How to appeal an Advanced Imaging MRI (Prior-Auth Gated) denial
In-office and ordered MRI denials are overwhelmingly a radiology-benefit-manager prior-auth problem, the RBM denies on appropriate-use criteria when conservative care or symptom duration isn't documented.
Common code: CPT 73721 (lower-extremity joint MRI), 73221 (upper-extremity joint MRI), 72148 (lumbar MRI)Why it gets denied
- Prior authorization through the RBM was missing or denied on appropriate-use criteria
- The payer required a documented conservative-care trial or symptom duration before MRI
- The clinical indication didn't meet the imaging AUC
- Contrast vs non-contrast code didn't match the study or the auth
What overturns it
- Obtain or appeal the RBM prior auth with the conservative-care history and symptom duration
- Document the red-flag findings or failed conservative care that meet the AUC
- Match the ordered study (with/without contrast) to the auth and the code billed
- Request a peer-to-peer with the ordering physician when the indication is close
Worth appealing? Advanced imaging is high-dollar and RBM-gated, so denials are frequent, but the underlying care is usually justified. They're recoverable when the conservative-care documentation is mapped to the appropriate-use criteria.
Common questions
How do I appeal an Advanced Imaging MRI (Prior-Auth Gated) denial?
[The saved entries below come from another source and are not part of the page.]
(** Where the scan sets [endIndex]: one past a comma of the text. *)
Lemma scan_endIndex (chars : string) :
  forall (i : Z) (foundKey : bool) (n : Z) (r : pair),
    endIndex (scan chars i foundKey n r) = endIndex r
    \/ (i < endIndex (scan chars i foundKey n r) <= i + len chars
        /\ String.get (Z.to_nat (endIndex (scan chars i foundKey n r) - 1 - i))
             chars = Some ","%char).
Proof.
  induction chars as [|c chars IH]; intros i foundKey n r; [now left|].
  assert (Hlen : len (String c chars) = len chars + 1 /\ 0 <= len chars)
    by (unfold len; simpl String.length; lia).
  assert (Hstep : forall fk' n' r',
            endIndex r' = endIndex r ->
            endIndex (scan chars (i + 1) fk' n' r') = endIndex r
            \/ (i < endIndex (scan chars (i + 1) fk' n' r')
                    <= i + len (String c chars)
                /\ String.get
                     (Z.to_nat (endIndex (scan chars (i + 1) fk' n' r') - 1 - i))
                     (String c chars) = Some ","%char)).
  { intros fk' n' r' Hr'.
    destruct (IH (i + 1) fk' n' r') as [He|[Hb Hg]]; [left; congruence|].
    right. split; [lia|].
    replace (Z.to_nat (endIndex (scan chars (i + 1) fk' n' r') - 1 - i))
      with (S (Z.to_nat (endIndex (scan chars (i + 1) fk' n' r') - 1 - (i + 1))))
      by lia.
    exact Hg. }
  destruct foundKey.
  - rewrite scan_value_cons.
    destruct ((n + depthChange c =? 0) && Ascii.eqb c ",")%bool eqn:Hb.
    + right. apply andb_prop in Hb as [_ Hc]. apply Ascii.eqb_eq in Hc.
      subst c. cbn [setEndIndex endIndex]. split; [lia|].
      now replace (Z.to_nat (i + 1 - 1 - i)) with O by lia.
    + now apply Hstep.
  - rewrite scan_key_cons.
    destruct (includesChar kKeyAllowedCharacters c); [now apply Hstep|].
    destruct (Ascii.eqb c ":"); now apply Hstep.
Qed.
In-office and ordered MRI denials are overwhelmingly a radiology-benefit-manager prior-auth problem, the RBM denies on appropriate-use criteria when conservative care or symptom duration isn't documented. To overturn it: obtain or appeal the RBM prior auth with the conservative-care history and symptom duration; document the red-flag findings or failed conservative care that meet the AUC; match the ordered study (with/without contrast) to the auth and the code billed; request a peer-to-peer with the ordering physician when the indication is close.
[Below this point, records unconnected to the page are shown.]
Lemma copy_drops_principal_flag_A3 :
  let S := A3_principal in
  let T := init (DataSeed A3_principal) None in
  let xk := cluster_at (_cluster S) (Z.to_nat 1) in
  let ones := map (fun i => (i, 1%Z)) (seq 0 (_n S)) in
  let zeros := map (fun i => (_n S + i, 0%Z)) (seq 0 (_m S)) in
  (f_polynomial S 1 false = Return (RatFun.rconst 1) /\
   g_vector S 1 false = Return [0; 1; 0]%Z /\
   c_vector S 1 false = Return [0; 1; 0]%Z) /\
  _is_principal T = None /\
  f_polynomial T 1 false = Raise (ValueError msg_no_principal_coefficients) /\
  g_vector T 1 false = Raise (ValueError msg_no_principal_coefficients) /\
  c_vector T 1 false = Raise (ValueError msg_no_principal_coefficients) /\
  kind_of msg_no_principal_coefficients = PreconditionUnmet /\
  f_polynomial S 1 false <> Raise (ValueError msg_no_principal_coefficients) /\
  g_vector S 1 false <> Raise (ValueError msg_no_principal_coefficients) /\
  c_vector S 1 false
    = Return (map (fun i => entry (_M S) i (Z.to_nat 1)) (seq (_n S) (_m S))) /\
  (_m S = _n S ->
     (forall v, subs RatFun.field ones xk = Some v -> f_polynomial S 1 false = Return v) /\
     (forall v, subs RatFun.field zeros xk = Some v ->
        g_vector S 1 false
        = Return (map (fun i =>
                         (default 0 (numerator_degrees RatFun.field (_n S + _m S) v !! i)
                          - default 0 (denominator_degrees RatFun.field (_n S + _m S) v !! i))%Z)
                      (seq 0 (_n S))))) /\
  (_m S <> _n S ->
     f_polynomial S 1 false = Raise (ValueError msg_f_polynomial_n_m) /\
     g_vector S 1 false = Raise (ValueError msg_g_vector_n_m) /\
     fails_with (f_polynomial S 1 false) PreconditionUnmet /\
     fails_with (g_vector S 1 false) PreconditionUnmet).
Proof.
  intros S T xk ones zeros. split.
  - split; [evaluate; reflexivity|].
    split; [evaluate; reflexivity|evaluate; reflexivity].
  - apply (copy_drops_principal_flag RatFun.field A3_principal T 1).
    + reflexivity.
    + left. reflexivity.
    + reflexivity.
Defined.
Why do Advanced Imaging MRI (Prior-Auth Gated) claims get denied?
Prior authorization through the RBM was missing or denied on appropriate-use criteria; The payer required a documented conservative-care trial or symptom duration before MRI; The clinical indication didn't meet the imaging AUC; Contrast vs non-contrast code didn't match the study or the auth.
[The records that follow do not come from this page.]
(** * tesla-http-proxy: bootstrap of the HTTP proxy (cmd/tesla-http-proxy/main.go)

    A shallow embedding of [readFromEnvironment] and [main], with the
    process environment as a finite map, the calls into other packages as
    oracles of the run, and the observable calls recorded in a trace. *)

From Stdlib Require Import ZArith String List Bool Lia DecimalString.
From stdpp Require Import base gmap strings list.

Local Open Scope string_scope.
Local Open Scope list_scope.
Local Open Scope Z_scope.

(** ** Constants of main.go *)

Definition cacheSize : Z := 10000.
Definition defaultPort : Z := 8080.
Definition defaultPortHTTPS : Z := 8443.

Definition EnvTLSCert : string := "TESLA_HTTP_PROXY_TLS_CERT".
Definition EnvTLSKey : string := "TESLA_HTTP_PROXY_TLS_KEY".
Definition EnvHost : string := "TESLA_HTTP_PROXY_HOST".
Definition EnvPort : string := "TESLA_HTTP_PROXY_PORT".
Definition EnvTimeout : string := "TESLA_HTTP_PROXY_TIMEOUT".
Definition EnvVerbose : string := "TESLA_VERBOSE".
Definition EnvDisableTLS : string := "TESLA_HTTP_PROXY_DISABLE_TLS".

(** ** The process environment *)

Abbreviation Env := (gmap string string).

(** [os.LookupEnv]: the value and whether the variable is present. *)
Definition LookupEnv (env : Env) (key : string) : option string := env !! key.

(** [os.Getenv]: the value, or the empty string when the variable is absent. *)
Definition Getenv (env : Env) (key : string) : string :=
  match env !! key with
  | Some v => v
  | None => ""
  end.

(** ** The configuration record *)

Record HTTProxyConfig := mkConfig {
  keyFilename : string;
  certFilename : string;
  verbose : bool;
  host : string;
  port : Z;
  timeout : Z
}.

(** The values the flags are registered with in [init]. *)
Definition flagDefaults (DefaultTimeout : Z) : HTTProxyConfig :=
  {| keyFilename := ""; certFilename := ""; verbose := false;
     host := "localhost"; port := defaultPort; timeout := DefaultTimeout |}.

Definition set_keyFilename (v : string) (c : HTTProxyConfig) : HTTProxyConfig :=
  {| keyFilename := v; certFilename := certFilename c; verbose := verbose c;
     host := host c; port := port c; timeout := timeout c |}.
Definition set_certFilename (v : string) (c : HTTProxyConfig) : HTTProxyConfig :=
  {| keyFilename := keyFilename c; certFilename := v; verbose := verbose c;
     host := host c; port := port c; timeout := timeout c |}.
Definition set_verbose (v : bool) (c : HTTProxyConfig) : HTTProxyConfig :=
  {| keyFilename := keyFilename c; certFilename := certFilename c; verbose := v;
     host := host c; port := port c; timeout := timeout c |}.
Definition set_host (v : string) (c : HTTProxyConfig) : HTTProxyConfig :=
  {| keyFilename := keyFilename c; certFilename := certFilename c; verbose := verbose c;
     host := v; port := port c; timeout := timeout c |}.
Definition set_port (v : Z) (c : HTTProxyConfig) : HTTProxyConfig :=
  {| keyFilename := keyFilename c; certFilename := certFilename c; verbose := verbose c;
     host := host c; port := v; timeout := timeout c |}.
Definition set_timeout (v : Z) (c : HTTProxyConfig) : HTTProxyConfig :=
  {| keyFilename := keyFilename c; certFilename := certFilename c; verbose := verbose c;
     host := host c; port := port c; timeout := v |}.

(** ** Errors, keys and the proxy handler *)

(** A Go [error], by its message. *)
Abbreviation error := string.

Inductive Result (A : Type) : Type :=
| Ok (a : A)
| Err (e : error).
Arguments Ok {A} a.
Arguments Err {A} e.

(** [protocol.ECDHPrivateKey]: only [PublicBytes()] is used here. *)
Record ECDHPrivateKey := { PublicBytes : list Byte.byte }.

(** The [*ecdh.PublicKey] returned by [protocol.LoadPublicKey]. *)
Record PublicKey := { Bytes : list Byte.byte }.

(** [bytes.Equal]. *)
Fixpoint bytes_Equal (a b : list Byte.byte) : bool :=
  match a, b with
  | [], [] => true
  | x :: a', y :: b' => Byte.eqb x y && bytes_Equal a' b'
  | _, _ => false
  end.

(** The [*proxy.Proxy] returned by [proxy.New]; [Timeout] is the one field
    main.go writes. *)
Record Proxy := { sessions : nat; Timeout : Z }.

Definition set_Timeout (v : Z) (p : Proxy) : Proxy :=
  {| sessions := sessions p; Timeout := v |}.

(** ** What main.go imports and what a run observes *)

(** [proxy.DefaultTimeout], [strconv.Atoi] and [time.ParseDuration]; the two
    parsers return their value together with their error, as in Go. *)
Class Imports := {
  DefaultTimeout : Z;
  Atoi : string -> Z * option error;
  ParseDuration : string -> Z * option error
}.

(** Outcome of [flag.Parse] on the command line: the record the flags leave
    behind, or the exit of the process inside the flag package. *)
Inductive FlagParse :=
| Parsed (c : HTTProxyConfig)
| FlagExit (code : Z).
Is a Advanced Imaging MRI (Prior-Auth Gated) denial worth appealing?
Advanced imaging is high-dollar and RBM-gated, so denials are frequent, but the underlying care is usually justified. They're recoverable when the conservative-care documentation is mapped to the appropriate-use criteria. You pay 25% only on what's recovered, so there's no cost to working the winnable ones.